======== DATA SHOWN
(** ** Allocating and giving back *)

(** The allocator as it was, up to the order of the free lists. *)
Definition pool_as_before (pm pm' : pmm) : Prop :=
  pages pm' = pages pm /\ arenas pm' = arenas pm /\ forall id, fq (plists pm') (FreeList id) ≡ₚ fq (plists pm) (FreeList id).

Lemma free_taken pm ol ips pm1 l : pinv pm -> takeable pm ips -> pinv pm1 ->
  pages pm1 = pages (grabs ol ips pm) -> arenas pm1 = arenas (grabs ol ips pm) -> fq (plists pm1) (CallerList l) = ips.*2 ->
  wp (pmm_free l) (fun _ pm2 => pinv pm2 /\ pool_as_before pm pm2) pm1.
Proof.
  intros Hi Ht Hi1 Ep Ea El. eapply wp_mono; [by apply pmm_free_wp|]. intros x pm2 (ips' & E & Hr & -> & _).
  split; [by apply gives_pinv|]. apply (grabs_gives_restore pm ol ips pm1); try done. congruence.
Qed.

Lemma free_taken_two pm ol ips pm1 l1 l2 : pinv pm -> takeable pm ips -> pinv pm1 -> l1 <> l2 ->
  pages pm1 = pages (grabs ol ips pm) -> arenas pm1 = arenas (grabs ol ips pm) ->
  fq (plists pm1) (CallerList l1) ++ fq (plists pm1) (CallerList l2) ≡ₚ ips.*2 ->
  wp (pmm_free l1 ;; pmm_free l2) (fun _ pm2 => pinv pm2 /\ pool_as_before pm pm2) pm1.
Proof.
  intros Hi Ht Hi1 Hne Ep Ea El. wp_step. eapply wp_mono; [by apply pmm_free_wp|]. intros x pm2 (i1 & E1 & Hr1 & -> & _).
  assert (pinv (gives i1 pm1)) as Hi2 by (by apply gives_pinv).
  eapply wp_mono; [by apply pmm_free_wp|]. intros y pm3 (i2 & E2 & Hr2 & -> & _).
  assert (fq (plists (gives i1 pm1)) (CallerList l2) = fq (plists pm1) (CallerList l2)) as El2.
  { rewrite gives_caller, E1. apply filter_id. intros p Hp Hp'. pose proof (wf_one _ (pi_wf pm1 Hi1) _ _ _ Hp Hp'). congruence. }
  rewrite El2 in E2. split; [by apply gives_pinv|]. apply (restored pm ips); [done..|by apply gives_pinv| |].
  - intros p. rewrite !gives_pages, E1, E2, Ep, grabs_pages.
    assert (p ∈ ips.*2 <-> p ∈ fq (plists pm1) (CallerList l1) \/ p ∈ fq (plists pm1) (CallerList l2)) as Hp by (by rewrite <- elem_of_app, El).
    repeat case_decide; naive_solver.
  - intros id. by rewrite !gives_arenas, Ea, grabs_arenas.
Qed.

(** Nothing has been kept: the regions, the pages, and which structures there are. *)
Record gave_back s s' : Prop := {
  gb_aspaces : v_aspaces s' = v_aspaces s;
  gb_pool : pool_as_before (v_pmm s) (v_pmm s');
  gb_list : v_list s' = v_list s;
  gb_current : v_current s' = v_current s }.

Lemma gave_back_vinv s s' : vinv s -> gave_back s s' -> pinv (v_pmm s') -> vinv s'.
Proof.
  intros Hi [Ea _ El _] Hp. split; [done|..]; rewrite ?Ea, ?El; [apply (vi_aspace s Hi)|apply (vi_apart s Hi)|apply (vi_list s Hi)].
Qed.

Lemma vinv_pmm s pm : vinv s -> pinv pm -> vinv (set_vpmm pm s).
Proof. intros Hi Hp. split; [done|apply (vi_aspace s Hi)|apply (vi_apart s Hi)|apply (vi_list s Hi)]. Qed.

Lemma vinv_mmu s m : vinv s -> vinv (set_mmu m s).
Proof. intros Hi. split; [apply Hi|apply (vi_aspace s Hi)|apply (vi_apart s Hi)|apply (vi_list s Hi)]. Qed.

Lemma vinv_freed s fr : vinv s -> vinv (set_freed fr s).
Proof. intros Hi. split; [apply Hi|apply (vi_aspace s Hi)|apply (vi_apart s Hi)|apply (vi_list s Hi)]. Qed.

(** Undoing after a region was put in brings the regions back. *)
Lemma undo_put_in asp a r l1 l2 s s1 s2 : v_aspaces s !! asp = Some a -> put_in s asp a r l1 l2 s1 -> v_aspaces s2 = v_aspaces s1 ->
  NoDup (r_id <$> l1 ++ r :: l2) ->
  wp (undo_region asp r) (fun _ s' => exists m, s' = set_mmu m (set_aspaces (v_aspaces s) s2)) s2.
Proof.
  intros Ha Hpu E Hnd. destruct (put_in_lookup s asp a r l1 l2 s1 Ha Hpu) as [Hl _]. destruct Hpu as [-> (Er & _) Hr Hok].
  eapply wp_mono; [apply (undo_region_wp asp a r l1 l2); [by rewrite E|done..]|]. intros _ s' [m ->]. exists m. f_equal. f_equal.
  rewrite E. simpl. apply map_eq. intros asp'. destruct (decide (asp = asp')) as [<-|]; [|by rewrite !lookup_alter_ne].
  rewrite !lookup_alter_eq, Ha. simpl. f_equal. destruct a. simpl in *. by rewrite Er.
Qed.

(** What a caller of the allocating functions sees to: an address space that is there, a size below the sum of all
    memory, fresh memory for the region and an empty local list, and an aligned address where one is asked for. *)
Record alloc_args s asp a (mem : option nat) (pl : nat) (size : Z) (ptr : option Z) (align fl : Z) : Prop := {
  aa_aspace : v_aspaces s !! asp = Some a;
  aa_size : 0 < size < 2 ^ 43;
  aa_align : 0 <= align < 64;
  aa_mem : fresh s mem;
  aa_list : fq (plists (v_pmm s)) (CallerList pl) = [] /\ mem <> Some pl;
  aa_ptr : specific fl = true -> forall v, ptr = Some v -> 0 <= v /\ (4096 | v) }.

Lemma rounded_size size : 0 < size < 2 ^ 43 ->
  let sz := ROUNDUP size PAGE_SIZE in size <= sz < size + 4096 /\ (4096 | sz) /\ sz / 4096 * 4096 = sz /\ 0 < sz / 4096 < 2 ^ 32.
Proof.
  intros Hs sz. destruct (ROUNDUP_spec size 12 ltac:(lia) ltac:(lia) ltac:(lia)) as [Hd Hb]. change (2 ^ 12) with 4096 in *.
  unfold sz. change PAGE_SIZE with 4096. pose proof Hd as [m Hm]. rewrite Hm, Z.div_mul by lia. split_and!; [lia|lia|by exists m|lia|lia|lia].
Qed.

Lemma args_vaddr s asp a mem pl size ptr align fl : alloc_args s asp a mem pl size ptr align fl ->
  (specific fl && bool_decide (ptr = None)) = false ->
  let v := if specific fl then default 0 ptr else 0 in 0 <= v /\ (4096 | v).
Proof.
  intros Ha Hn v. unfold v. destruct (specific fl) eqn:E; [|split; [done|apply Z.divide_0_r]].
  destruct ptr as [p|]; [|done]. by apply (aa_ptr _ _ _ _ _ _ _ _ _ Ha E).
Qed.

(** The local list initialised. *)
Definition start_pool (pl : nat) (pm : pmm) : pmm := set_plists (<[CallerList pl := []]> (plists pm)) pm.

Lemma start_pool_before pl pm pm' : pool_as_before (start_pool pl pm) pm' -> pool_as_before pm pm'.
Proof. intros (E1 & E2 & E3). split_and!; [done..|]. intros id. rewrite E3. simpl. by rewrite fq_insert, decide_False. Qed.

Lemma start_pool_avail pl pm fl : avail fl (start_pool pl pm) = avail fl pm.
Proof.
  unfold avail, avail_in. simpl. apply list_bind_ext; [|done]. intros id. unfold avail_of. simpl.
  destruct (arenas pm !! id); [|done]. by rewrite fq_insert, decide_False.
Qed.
================
======== DATA SHOWN
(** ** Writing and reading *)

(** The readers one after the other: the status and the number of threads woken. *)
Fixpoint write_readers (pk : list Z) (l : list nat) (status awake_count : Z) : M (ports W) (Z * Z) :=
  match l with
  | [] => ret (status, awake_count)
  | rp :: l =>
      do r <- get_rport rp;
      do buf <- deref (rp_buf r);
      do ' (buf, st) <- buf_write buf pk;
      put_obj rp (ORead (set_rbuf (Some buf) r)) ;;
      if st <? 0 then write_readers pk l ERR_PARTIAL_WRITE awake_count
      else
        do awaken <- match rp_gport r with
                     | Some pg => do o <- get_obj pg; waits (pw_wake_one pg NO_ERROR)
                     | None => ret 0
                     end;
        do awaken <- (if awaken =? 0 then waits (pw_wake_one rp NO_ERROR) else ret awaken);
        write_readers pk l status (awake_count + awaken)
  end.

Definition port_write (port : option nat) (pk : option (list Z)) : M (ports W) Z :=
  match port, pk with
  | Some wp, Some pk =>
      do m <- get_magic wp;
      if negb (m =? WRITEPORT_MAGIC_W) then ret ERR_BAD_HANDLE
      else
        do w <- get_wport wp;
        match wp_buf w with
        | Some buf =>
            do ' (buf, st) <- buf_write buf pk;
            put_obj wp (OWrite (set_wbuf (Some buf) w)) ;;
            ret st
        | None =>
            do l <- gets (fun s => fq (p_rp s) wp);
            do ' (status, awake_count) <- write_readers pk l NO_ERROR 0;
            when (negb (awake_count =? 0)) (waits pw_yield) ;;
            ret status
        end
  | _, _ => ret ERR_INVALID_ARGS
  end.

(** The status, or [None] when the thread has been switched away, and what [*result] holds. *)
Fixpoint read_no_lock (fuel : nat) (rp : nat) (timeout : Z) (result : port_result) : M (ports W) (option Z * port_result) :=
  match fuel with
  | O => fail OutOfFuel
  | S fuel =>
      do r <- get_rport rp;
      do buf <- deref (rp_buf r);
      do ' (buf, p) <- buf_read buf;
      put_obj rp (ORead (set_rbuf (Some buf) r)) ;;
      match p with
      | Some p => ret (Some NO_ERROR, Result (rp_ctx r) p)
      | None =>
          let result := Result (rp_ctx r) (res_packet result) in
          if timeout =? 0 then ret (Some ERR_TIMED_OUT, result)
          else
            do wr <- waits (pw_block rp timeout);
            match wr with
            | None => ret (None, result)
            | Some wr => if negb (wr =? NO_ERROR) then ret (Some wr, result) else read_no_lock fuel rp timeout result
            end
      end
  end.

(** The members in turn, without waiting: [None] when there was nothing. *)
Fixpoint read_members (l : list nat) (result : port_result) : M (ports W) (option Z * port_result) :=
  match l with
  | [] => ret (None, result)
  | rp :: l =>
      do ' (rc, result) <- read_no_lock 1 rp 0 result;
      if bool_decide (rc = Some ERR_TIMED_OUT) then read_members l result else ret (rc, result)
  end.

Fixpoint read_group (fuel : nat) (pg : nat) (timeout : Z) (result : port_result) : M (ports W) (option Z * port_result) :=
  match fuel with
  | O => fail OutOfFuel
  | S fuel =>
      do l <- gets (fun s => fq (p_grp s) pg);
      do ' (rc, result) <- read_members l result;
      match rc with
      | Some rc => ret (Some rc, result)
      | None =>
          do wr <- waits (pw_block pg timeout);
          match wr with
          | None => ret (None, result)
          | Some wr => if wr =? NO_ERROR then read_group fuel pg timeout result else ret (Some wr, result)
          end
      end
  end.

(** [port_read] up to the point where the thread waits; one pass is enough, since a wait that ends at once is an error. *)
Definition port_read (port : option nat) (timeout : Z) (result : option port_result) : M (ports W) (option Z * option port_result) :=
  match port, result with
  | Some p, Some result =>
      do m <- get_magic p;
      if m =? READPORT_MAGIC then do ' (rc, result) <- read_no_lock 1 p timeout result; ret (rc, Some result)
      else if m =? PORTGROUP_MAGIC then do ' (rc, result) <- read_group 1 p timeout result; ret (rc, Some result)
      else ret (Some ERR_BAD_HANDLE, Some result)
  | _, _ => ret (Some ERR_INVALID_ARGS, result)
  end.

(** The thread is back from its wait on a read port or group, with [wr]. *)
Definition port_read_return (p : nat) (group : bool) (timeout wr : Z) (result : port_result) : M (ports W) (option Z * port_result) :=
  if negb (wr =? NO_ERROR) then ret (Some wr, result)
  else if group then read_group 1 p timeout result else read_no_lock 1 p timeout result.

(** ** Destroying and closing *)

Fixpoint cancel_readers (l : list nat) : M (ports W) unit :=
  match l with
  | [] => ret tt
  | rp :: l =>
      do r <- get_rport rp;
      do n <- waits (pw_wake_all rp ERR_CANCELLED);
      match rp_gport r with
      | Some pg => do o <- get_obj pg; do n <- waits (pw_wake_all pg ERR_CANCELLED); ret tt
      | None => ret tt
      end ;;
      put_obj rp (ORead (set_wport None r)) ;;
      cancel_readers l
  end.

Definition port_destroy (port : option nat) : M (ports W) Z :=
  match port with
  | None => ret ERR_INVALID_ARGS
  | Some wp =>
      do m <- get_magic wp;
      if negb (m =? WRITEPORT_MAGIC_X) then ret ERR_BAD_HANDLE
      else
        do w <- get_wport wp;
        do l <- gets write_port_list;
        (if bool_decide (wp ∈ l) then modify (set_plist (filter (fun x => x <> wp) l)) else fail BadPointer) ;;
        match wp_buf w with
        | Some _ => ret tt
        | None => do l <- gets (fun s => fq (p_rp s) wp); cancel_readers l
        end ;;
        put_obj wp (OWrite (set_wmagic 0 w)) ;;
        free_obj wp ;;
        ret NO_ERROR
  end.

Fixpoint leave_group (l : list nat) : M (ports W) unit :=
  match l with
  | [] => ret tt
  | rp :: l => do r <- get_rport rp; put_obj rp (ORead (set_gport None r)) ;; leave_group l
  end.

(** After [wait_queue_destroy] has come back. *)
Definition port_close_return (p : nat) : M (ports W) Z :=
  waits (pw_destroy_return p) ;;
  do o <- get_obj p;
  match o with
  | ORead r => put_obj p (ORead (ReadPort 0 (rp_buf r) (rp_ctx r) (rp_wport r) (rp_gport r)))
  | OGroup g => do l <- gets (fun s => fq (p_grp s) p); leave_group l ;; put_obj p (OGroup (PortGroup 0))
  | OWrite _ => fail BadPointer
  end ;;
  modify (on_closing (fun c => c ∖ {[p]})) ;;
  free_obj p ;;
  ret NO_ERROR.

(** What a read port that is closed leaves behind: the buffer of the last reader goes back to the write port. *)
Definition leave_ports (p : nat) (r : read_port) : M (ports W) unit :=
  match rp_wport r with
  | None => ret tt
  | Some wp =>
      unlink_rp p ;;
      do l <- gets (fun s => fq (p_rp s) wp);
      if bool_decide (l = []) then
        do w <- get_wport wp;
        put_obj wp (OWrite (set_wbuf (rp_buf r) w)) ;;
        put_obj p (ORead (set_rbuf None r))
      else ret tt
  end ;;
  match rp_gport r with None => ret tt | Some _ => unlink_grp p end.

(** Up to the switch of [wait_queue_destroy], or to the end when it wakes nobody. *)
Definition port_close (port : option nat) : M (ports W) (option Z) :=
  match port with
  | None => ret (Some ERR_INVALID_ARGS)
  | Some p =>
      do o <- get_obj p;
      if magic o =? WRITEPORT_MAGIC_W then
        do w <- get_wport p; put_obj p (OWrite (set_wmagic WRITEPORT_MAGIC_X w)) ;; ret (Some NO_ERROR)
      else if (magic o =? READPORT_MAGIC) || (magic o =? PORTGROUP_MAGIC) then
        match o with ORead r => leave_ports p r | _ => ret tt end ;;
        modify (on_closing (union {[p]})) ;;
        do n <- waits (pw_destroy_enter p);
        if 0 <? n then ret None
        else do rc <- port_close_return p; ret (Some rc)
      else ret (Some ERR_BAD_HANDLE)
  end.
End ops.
================
**TASK DETAILS**
Above are some records; copy exactly the lines from the one with "fq (plists pm1) (CallerList l1) ++" through the one with "rewrite gives_caller, E1.", both included, and no others.

**RESPONSE**
  fq (plists pm1) (CallerList l1) ++ fq (plists pm1) (CallerList l2) ≡ₚ ips.*2 ->
  wp (pmm_free l1 ;; pmm_free l2) (fun _ pm2 => pinv pm2 /\ pool_as_before pm pm2) pm1.
Proof.
  intros Hi Ht Hi1 Hne Ep Ea El. wp_step. eapply wp_mono; [by apply pmm_free_wp|]. intros x pm2 (i1 & E1 & Hr1 & -> & _).
  assert (pinv (gives i1 pm1)) as Hi2 by (by apply gives_pinv).
  eapply wp_mono; [by apply pmm_free_wp|]. intros y pm3 (i2 & E2 & Hr2 & -> & _).
  assert (fq (plists (gives i1 pm1)) (CallerList l2) = fq (plists pm1) (CallerList l2)) as El2.
  { rewrite gives_caller, E1. apply filter_id. intros p Hp Hp'. pose proof (wf_one _ (pi_wf pm1 Hi1) _ _ _ Hp Hp'). congruence. }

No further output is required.